I have encountered one example of these dogs in a competitive environment at an all-aged trial two seasons ago. The trial was all walked-up in woodland and some game cover. However, the terrain was notoriously difficult. The ground was thickly covered with briars and bracken, making even the simplest marked retrieve difficult.

To excel on this ground the dogs had to be fearless, dedicated and show hunting skills more commonly found in a spaniel than a Labrador. In not particularly long, no less than three dogs had been put out as they simply would not heel through this cover. Instead they picked their way around and found easier routes, meaning more often than not they weren’t within two feet of the handler.

My black bitch had a nice marked retrieve across the wood, the sort of retrieve you breathe a sigh of relief about in a trial. She marked it and went out on a good line to the area. Once there I could no longer see her because of the briars. She seemed to take a absolute age to pick it, but on her return it was obvious why — she returned with a bird and a mouth full of briars. Even the simple retrieves were getting caught up in deep thick thorns.

As the dogs reduced in numbers, we got down to the final four dogs. I was called into line with the chocolate Labrador, which I had not been able to watch all day. We set off down the wood and a bird was shot behind the line. Another was then shot in front. I silently hoped that I would be sent for the bird in front, as the one behind had dropped into another absolute bottomless pit of briars.

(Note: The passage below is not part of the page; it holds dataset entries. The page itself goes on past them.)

Lemma cover_step (st : Mesh) (i : nat) :
  safe st -> protocol st -> broken st \/ cover st -> broken (mesh_step i st) \/ cover (mesh_step i st).
Proof.
  intros Hsf P [Hb|C]; [left; by apply broken_step|].
  assert (broken st \/ broken (mesh_step i st) \/ cover (mesh_step i st)) as [Hb|?]; [|left; by apply broken_step|done].
  unfold ModelCheckMesh.mesh_step. destruct (panicked st); [by right; right|].
  destruct (shard_states st !! i) as [sh|] eqn:Hi; [|by right; right].
  unfold shard_step. destruct (pc sh) as [|k|d batch k|d batch k|d batch k|d f| | | |lc|lc|lc|o lc|lc|d w lc|d lc|lc|o r| | |] eqn:E.
  - right. right. by apply cover_start_run.
  - right. right. by apply cover_send_step.
  - destruct (cover_push_step st i sh Hsf P Hi) as [?|?]; [by rewrite E|done|by left|by right; right].
  - destruct (cover_push_step st i sh Hsf P Hi) as [?|?]; [by rewrite E|done|by left|by right; right].
  - destruct (cover_push_step st i sh Hsf P Hi) as [?|?]; [by rewrite E|done|by left|by right; right].
  - right. right. by apply cover_flush_step.
  - right. right. unfold barrier_step. rewrite E. eapply (cover_goto st _ i sh); try done; rewrite E; try done; by left.
  - right. right. unfold barrier_step. rewrite E. destruct (barrier_ st =? 0); [|done].
    eapply (cover_goto st _ i sh); try done; rewrite E; try done; by left.
  - right. right. destruct (0 <? total_pending_count st); [|by apply (cover_same st)].
    apply (cover_move st _ i sh (goto (LoopTop 0) (set_checker (begin_search (checker sh)) sh))); try done; [| |by rewrite E].
    + intros d b Ho. eapply (in_transit_shard _ i); [by eapply list_insert_here|].
      destruct Ho as [Ho|[Ho|(batch & Hpb & _)]]; [by left|by right; left|by rewrite E in Hpb].
    + intros d q batch b Hd Hin Hb. right. by exists q, batch.
  - right. right. unfold enter_loop. destruct (_ && _); (eapply (cover_goto st _ i sh); try done; rewrite E; try done; by left).
  - destruct (queue_ (checker sh)) as [|b q] eqn:Eq.
    + right. right. eapply (cover_goto st _ i sh); try done; rewrite E; try done; by left.
    + right. eapply cover_round; [done..|by rewrite Eq|done].
  - right. right. by apply cover_recv_step.
  - right. right. by apply cover_recv_step.
  - right. right. by apply cover_recv_step.
  - right. right. by apply cover_close_step.
  - right. right. by apply cover_close_step.
  - right. right. by apply cover_recv_step.
  - right. right. by apply cover_recv_step.
  - destruct (cover_finish_step st i sh Hsf P Hi C); [by left|by right; right].
  - destruct (cover_finish_step st i sh Hsf P Hi C); [by left|by right; right].
  - by right; right.
Qed.

(** ** The end of the search *)

Lemma shards_exist : (0 < n)%nat.
Proof.
  pose proof (hash_in_range (root_branch initial_state)) as Hh. destruct (decide (n = 0%nat)) as [E|]; [|lia].
  rewrite E in Hh. lia.
Qed.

My little dog had been in and out of them all day, and despite being fearless when it comes to cover — one of my favourite attributes of Nala — 
I wanted her to have a nice easy long retrieve out in more open terrain.
As luck would have it the chocolate Lab was sent for the bird behind. 
I stood in absolute awe of it. The line it took to the bird couldn’t have been drawn straighter with a ruler. To say is smashed through the cover is a vast understatement. The dog was precise, powerful, marked within inches, fearless and handled beautifully.


Watching this dog it became clear 
the claim that chocolate Labradors make poor workers was a myth — 
I was looking at the evidence that disproved it. The final outcome had the chocolate dog placed first, with Nala receiving a well-deserved third place. A worthy winner, and a fine example of a gundog that anyone would be proud to add to their team.

In contrast to the majority seen out when shooting however, this dog has a talented and well known trainer-handler. So perhaps that is the difference. Maybe if more of the better handlers-trainers worked with chocolate Labradors, we would start to see them have more of an impact 
in today’s gundog world. Perhaps that should be my next challenge.